▶ **INSTRUCTIONS FOR THE TASK**
In the entries below, find the line containing "assert (Ht : (0" and the line containing "ltac:(lia)) as Nw.". Copy those two lines and everything between them exactly, and only that.

((

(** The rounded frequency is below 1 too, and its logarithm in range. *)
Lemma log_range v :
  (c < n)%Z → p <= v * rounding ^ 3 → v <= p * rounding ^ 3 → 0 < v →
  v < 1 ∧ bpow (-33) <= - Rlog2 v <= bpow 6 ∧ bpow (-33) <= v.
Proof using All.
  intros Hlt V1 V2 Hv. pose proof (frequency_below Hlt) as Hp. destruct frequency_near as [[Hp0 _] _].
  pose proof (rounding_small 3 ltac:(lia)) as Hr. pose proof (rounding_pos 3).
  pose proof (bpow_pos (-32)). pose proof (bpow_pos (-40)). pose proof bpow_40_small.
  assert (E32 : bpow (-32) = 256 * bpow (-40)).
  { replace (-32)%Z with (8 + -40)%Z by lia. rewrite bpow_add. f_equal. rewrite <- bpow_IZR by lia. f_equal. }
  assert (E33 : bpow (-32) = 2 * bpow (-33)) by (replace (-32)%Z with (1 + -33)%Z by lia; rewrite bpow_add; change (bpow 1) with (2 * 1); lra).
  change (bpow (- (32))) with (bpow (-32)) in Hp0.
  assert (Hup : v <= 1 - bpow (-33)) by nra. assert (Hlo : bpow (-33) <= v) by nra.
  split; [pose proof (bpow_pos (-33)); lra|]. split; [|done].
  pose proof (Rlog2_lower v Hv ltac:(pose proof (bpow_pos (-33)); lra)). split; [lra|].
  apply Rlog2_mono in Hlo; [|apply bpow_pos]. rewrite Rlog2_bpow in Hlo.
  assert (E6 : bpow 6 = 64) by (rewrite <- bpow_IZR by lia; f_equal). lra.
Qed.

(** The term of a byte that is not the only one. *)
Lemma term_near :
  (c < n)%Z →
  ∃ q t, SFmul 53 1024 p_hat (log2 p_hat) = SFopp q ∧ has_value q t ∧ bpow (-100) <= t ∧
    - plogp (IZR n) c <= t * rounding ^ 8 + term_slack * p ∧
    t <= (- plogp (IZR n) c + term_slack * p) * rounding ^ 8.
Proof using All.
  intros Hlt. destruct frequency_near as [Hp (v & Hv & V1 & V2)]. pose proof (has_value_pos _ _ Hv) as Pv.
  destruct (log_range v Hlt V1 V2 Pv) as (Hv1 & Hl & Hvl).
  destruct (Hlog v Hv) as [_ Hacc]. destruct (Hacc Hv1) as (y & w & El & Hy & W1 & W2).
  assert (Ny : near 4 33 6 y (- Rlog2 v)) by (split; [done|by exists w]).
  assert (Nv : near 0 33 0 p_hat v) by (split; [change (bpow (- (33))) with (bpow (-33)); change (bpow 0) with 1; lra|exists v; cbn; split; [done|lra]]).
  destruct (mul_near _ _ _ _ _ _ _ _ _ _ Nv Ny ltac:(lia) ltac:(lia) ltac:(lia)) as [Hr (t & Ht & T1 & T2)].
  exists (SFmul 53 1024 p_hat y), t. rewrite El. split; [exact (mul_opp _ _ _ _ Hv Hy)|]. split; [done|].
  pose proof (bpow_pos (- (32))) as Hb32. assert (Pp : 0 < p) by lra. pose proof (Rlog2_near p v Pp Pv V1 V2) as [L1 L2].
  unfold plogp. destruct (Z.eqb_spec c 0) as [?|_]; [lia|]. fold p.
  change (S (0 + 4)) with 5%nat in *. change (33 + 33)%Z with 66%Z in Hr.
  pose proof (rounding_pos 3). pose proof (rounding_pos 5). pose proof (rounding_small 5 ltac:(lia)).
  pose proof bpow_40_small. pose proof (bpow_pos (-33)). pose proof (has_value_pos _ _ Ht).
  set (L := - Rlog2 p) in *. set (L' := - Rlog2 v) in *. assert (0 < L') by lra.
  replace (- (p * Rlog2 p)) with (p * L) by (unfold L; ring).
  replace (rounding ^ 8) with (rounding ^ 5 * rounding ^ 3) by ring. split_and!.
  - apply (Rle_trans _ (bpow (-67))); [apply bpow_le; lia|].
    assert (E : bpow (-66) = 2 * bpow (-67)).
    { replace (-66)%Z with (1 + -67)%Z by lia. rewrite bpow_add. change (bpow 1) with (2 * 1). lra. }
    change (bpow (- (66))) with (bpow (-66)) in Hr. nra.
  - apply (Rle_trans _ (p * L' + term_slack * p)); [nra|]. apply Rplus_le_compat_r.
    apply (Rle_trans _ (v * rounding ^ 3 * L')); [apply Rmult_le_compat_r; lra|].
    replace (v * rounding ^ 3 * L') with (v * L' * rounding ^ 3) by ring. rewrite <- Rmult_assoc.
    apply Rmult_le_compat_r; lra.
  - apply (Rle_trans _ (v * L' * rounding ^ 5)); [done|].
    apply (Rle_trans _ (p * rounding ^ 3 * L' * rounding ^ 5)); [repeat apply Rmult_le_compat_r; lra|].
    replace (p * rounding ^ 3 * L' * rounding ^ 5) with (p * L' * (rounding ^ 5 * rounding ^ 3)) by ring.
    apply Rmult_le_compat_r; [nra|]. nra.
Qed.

))
((

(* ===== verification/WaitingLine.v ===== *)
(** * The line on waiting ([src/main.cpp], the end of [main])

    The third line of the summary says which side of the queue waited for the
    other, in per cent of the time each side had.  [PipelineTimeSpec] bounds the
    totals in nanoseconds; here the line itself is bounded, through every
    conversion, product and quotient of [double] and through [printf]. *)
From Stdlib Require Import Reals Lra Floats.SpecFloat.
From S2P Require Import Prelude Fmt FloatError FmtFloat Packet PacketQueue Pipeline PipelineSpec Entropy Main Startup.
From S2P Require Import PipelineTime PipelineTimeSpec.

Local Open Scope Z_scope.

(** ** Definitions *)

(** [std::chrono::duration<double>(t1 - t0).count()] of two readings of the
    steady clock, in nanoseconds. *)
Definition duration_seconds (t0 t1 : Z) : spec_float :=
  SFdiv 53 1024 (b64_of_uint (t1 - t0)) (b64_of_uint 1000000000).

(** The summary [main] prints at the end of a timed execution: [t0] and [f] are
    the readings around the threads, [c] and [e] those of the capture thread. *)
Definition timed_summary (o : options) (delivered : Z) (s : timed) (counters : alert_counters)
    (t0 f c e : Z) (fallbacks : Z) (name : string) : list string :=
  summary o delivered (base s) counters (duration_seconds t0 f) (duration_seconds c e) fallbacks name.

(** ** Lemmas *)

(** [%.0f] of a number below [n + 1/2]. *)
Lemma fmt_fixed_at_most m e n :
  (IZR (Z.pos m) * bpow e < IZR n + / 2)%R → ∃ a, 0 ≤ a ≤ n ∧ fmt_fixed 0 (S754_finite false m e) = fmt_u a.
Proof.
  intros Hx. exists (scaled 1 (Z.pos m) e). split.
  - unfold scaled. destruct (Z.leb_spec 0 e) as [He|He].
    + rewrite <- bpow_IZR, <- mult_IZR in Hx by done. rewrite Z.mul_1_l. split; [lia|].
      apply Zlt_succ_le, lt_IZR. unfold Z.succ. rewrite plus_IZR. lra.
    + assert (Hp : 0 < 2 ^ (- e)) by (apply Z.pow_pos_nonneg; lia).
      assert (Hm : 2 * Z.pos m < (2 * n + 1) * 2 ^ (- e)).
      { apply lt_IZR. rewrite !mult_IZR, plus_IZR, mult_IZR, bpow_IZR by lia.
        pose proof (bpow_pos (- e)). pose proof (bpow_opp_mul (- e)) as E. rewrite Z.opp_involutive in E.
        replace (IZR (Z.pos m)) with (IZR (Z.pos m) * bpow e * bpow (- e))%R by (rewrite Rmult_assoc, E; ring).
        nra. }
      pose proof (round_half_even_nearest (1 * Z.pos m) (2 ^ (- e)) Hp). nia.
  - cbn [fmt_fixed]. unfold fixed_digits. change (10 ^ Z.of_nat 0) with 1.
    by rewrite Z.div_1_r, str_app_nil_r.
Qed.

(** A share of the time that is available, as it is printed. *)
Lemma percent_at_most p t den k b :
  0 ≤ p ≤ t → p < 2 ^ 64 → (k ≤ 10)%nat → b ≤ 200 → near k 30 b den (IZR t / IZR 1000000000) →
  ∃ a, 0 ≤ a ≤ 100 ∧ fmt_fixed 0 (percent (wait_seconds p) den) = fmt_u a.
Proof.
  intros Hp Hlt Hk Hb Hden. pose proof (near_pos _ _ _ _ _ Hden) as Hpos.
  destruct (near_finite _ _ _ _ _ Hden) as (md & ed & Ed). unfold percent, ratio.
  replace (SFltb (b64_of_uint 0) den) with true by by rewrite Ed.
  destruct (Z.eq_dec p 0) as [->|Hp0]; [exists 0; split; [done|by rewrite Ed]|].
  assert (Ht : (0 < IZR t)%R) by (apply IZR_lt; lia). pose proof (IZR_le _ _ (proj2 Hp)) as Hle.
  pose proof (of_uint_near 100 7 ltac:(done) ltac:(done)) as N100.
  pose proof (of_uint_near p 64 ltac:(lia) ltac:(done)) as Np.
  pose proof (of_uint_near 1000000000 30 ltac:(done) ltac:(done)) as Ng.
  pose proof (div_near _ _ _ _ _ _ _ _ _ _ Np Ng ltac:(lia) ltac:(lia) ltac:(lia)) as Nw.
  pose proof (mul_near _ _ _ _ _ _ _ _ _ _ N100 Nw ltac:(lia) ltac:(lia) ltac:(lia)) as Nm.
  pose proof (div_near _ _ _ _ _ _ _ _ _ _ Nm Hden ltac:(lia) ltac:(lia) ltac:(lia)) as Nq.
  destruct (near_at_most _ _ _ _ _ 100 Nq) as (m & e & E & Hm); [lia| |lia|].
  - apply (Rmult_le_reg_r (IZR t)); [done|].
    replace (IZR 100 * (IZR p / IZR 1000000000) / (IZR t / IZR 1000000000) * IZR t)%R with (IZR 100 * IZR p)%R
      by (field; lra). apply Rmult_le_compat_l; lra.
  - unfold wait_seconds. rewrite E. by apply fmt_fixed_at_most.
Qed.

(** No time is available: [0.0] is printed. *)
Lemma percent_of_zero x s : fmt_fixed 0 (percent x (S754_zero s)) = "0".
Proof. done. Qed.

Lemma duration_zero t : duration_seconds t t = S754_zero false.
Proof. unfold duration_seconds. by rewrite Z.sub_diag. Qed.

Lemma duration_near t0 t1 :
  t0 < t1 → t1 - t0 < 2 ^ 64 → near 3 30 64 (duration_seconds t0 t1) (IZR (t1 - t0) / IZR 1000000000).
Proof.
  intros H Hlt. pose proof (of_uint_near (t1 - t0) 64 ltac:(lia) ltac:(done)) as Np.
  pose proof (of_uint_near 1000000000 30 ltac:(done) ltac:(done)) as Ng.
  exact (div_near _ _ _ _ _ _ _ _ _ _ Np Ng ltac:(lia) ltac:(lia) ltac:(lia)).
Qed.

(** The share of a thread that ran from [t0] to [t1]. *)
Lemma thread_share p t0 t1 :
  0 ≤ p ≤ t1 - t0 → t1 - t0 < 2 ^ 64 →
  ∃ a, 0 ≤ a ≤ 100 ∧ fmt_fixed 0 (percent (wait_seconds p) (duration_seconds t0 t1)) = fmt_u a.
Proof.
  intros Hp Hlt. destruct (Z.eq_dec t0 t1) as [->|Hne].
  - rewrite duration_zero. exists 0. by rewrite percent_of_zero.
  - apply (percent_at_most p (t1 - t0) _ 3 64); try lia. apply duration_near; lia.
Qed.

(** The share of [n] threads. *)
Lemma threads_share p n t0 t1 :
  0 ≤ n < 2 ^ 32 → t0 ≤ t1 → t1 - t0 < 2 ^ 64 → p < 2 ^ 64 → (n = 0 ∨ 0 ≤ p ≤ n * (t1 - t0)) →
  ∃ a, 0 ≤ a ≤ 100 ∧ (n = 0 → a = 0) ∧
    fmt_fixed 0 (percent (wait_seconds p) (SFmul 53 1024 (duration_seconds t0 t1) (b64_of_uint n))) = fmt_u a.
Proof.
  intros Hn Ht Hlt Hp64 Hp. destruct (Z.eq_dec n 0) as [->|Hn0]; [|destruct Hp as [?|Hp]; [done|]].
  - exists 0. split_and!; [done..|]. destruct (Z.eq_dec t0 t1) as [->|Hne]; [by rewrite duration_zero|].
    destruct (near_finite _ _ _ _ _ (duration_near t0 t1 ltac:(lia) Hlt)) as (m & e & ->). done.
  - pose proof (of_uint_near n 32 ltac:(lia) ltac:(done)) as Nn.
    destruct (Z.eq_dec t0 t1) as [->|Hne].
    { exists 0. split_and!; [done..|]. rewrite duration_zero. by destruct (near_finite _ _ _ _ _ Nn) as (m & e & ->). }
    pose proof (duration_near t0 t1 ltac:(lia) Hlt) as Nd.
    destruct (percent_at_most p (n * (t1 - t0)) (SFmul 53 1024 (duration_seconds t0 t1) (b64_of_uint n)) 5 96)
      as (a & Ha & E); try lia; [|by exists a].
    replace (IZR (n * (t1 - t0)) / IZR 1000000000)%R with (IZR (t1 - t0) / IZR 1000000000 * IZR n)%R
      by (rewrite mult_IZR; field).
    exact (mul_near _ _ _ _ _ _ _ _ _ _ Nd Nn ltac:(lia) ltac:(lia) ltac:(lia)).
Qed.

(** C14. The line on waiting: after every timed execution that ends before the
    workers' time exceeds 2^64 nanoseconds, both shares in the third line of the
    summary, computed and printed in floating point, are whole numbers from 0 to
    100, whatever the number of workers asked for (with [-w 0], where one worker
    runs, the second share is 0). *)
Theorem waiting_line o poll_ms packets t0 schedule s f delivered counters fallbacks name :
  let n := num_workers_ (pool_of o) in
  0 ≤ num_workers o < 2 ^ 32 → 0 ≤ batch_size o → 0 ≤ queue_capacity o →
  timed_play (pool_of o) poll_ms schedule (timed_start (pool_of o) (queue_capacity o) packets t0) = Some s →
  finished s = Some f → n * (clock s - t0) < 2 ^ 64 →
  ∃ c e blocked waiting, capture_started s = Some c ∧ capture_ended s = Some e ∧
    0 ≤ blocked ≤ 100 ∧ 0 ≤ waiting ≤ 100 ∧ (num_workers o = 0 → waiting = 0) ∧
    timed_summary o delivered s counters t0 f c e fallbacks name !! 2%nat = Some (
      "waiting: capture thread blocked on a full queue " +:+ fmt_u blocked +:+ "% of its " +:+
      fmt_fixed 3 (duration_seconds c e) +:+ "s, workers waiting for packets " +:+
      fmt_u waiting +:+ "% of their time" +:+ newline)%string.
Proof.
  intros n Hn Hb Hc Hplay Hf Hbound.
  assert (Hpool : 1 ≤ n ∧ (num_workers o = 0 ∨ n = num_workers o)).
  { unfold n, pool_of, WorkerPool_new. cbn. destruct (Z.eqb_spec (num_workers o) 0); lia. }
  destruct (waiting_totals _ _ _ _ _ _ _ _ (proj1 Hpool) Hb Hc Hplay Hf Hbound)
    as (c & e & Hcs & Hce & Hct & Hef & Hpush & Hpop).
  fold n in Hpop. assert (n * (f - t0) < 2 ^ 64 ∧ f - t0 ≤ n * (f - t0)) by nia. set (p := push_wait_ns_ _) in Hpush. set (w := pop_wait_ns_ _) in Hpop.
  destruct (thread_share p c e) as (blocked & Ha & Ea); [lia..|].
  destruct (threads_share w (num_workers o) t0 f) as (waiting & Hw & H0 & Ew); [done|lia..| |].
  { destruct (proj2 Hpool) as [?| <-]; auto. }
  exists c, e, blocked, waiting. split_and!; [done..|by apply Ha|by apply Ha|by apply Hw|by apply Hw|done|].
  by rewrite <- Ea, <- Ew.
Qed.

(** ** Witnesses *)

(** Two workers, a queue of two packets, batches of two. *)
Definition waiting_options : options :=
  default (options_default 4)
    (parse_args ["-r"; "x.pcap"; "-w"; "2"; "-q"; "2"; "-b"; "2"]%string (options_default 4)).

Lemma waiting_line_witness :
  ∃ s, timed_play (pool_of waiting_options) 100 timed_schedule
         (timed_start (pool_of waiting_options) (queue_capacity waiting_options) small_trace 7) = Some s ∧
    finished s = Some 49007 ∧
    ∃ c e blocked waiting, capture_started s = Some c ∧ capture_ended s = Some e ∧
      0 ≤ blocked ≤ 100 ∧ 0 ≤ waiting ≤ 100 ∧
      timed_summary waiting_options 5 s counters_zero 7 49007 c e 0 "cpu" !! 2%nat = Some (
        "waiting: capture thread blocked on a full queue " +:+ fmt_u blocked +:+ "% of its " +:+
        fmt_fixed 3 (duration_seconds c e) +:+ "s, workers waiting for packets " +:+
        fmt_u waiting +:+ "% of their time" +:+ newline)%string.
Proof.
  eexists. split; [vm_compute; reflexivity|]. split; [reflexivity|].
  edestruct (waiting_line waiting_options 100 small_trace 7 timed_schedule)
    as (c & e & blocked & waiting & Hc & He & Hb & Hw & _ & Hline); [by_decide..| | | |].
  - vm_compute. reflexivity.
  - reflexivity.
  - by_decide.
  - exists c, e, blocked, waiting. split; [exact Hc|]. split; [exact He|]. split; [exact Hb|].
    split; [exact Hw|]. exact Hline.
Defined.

))

▶ **ANSWER SPACE**
  assert (Ht : (0 < IZR t)%R) by (apply IZR_lt; lia). pose proof (IZR_le _ _ (proj2 Hp)) as Hle.
  pose proof (of_uint_near 100 7 ltac:(done) ltac:(done)) as N100.
  pose proof (of_uint_near p 64 ltac:(lia) ltac:(done)) as Np.
  pose proof (of_uint_near 1000000000 30 ltac:(done) ltac:(done)) as Ng.
  pose proof (div_near _ _ _ _ _ _ _ _ _ _ Np Ng ltac:(lia) ltac:(lia) ltac:(lia)) as Nw.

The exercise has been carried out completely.